(** X4.  What each operation calls on model objects, whatever the input
    and whether or not the operation succeeds.
    - An apply operation calls one method only: the one requested, or
      [predict] for a [transform] request on a prototype without
      [transform].  It never fits, clones or scores.
    - [score] calls [score] only, and always with the [y] it was given.
    - [fit] clones the prototype and calls [fit] on clones, with the [y] it
      was given; it never calls [fit] on the prototype and never calls an
      inference method. *)
Theorem X4_calls_of_operations (self : SearchLight.t) (X y : ndarray)
    (method : string) :
  let name :=
    if (method =? "transform")%string
       && negb (hasattr (SearchLight.base_estimator self) "transform")
    then "predict" else method in
  Forall (fun ev => event_name ev = name)
         (calls (SearchLight._transform n_cores self X method))
  /\ Forall (fun ev => event_name ev = name)
            (calls (GeneralizationLight._transform n_cores self X method))
  /\ Forall (fun ev => exists e Xi, ev = Invoke e "score" [Xi; y])
            (calls (SearchLight.score n_cores self X y))
  /\ Forall (fun ev => exists e Xi, ev = Invoke e "score" [Xi; y])
            (calls (GeneralizationLight.score n_cores self X y))
  /\ Forall (fun ev =>
               ev = Invoke (SearchLight.base_estimator self) "clone" []
               \/ exists Xi,
                   ev = Invoke (clone (SearchLight.base_estimator self)) "fit"
                               [Xi; y])
            (calls (SearchLight.fit n_cores self X y)).
Proof.
  intros name. split; [| split; [| split; [| split]]].
  - apply SearchLight_transform_calls.
  - apply GeneralizationLight_transform_calls.
  - unfold SearchLight.score.
    apply Forall_calls_bind; [rewrite check_Xy_calls; constructor | intros _ _].
    repeat (apply _sl_score_calls || calls_step).
  - unfold GeneralizationLight.score, GeneralizationLight._check_Xy.
    apply Forall_calls_bind; [rewrite check_Xy_calls; constructor | intros _ _].
    repeat (apply _gl_score_calls || calls_step).
  - unfold SearchLight.fit.
    apply Forall_calls_bind; [rewrite check_Xy_calls; constructor | intros _ _].
    repeat (apply _sl_fit_calls || calls_step).
Qed.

☆ ☆ ☆ ☆

#### WORK TASK
Your reply should contain every record, unchanged and complete.

#### ANSWER TO THIS TASK
(** X4.  What each operation calls on model objects, whatever the input
    and whether or not the operation succeeds.
    - An apply operation calls one method only: the one requested, or
      [predict] for a [transform] request on a prototype without
      [transform].  It never fits, clones or scores.
    - [score] calls [score] only, and always with the [y] it was given.
    - [fit] clones the prototype and calls [fit] on clones, with the [y] it
      was given; it never calls [fit] on the prototype and never calls an
      inference method. *)
Theorem X4_calls_of_operations (self : SearchLight.t) (X y : ndarray)
    (method : string) :
  let name :=
    if (method =? "transform")%string
       && negb (hasattr (SearchLight.base_estimator self) "transform")
    then "predict" else method in
  Forall (fun ev => event_name ev = name)
         (calls (SearchLight._transform n_cores self X method))
  /\ Forall (fun ev => event_name ev = name)
            (calls (GeneralizationLight._transform n_cores self X method))
  /\ Forall (fun ev => exists e Xi, ev = Invoke e "score" [Xi; y])
            (calls (SearchLight.score n_cores self X y))
  /\ Forall (fun ev => exists e Xi, ev = Invoke e "score" [Xi; y])
            (calls (GeneralizationLight.score n_cores self X y))
  /\ Forall (fun ev =>
               ev = Invoke (SearchLight.base_estimator self) "clone" []
               \/ exists Xi,
                   ev = Invoke (clone (SearchLight.base_estimator self)) "fit"
                               [Xi; y])
            (calls (SearchLight.fit n_cores self X y)).
Proof.
  intros name. split; [| split; [| split; [| split]]].
  - apply SearchLight_transform_calls.
  - apply GeneralizationLight_transform_calls.
  - unfold SearchLight.score.
    apply Forall_calls_bind; [rewrite check_Xy_calls; constructor | intros _ _].
    repeat (apply _sl_score_calls || calls_step).
  - unfold GeneralizationLight.score, GeneralizationLight._check_Xy.
    apply Forall_calls_bind; [rewrite check_Xy_calls; constructor | intros _ _].
    repeat (apply _gl_score_calls || calls_step).
  - unfold SearchLight.fit.
    apply Forall_calls_bind; [rewrite check_Xy_calls; constructor | intros _ _].
    repeat (apply _sl_fit_calls || calls_step).
Qed.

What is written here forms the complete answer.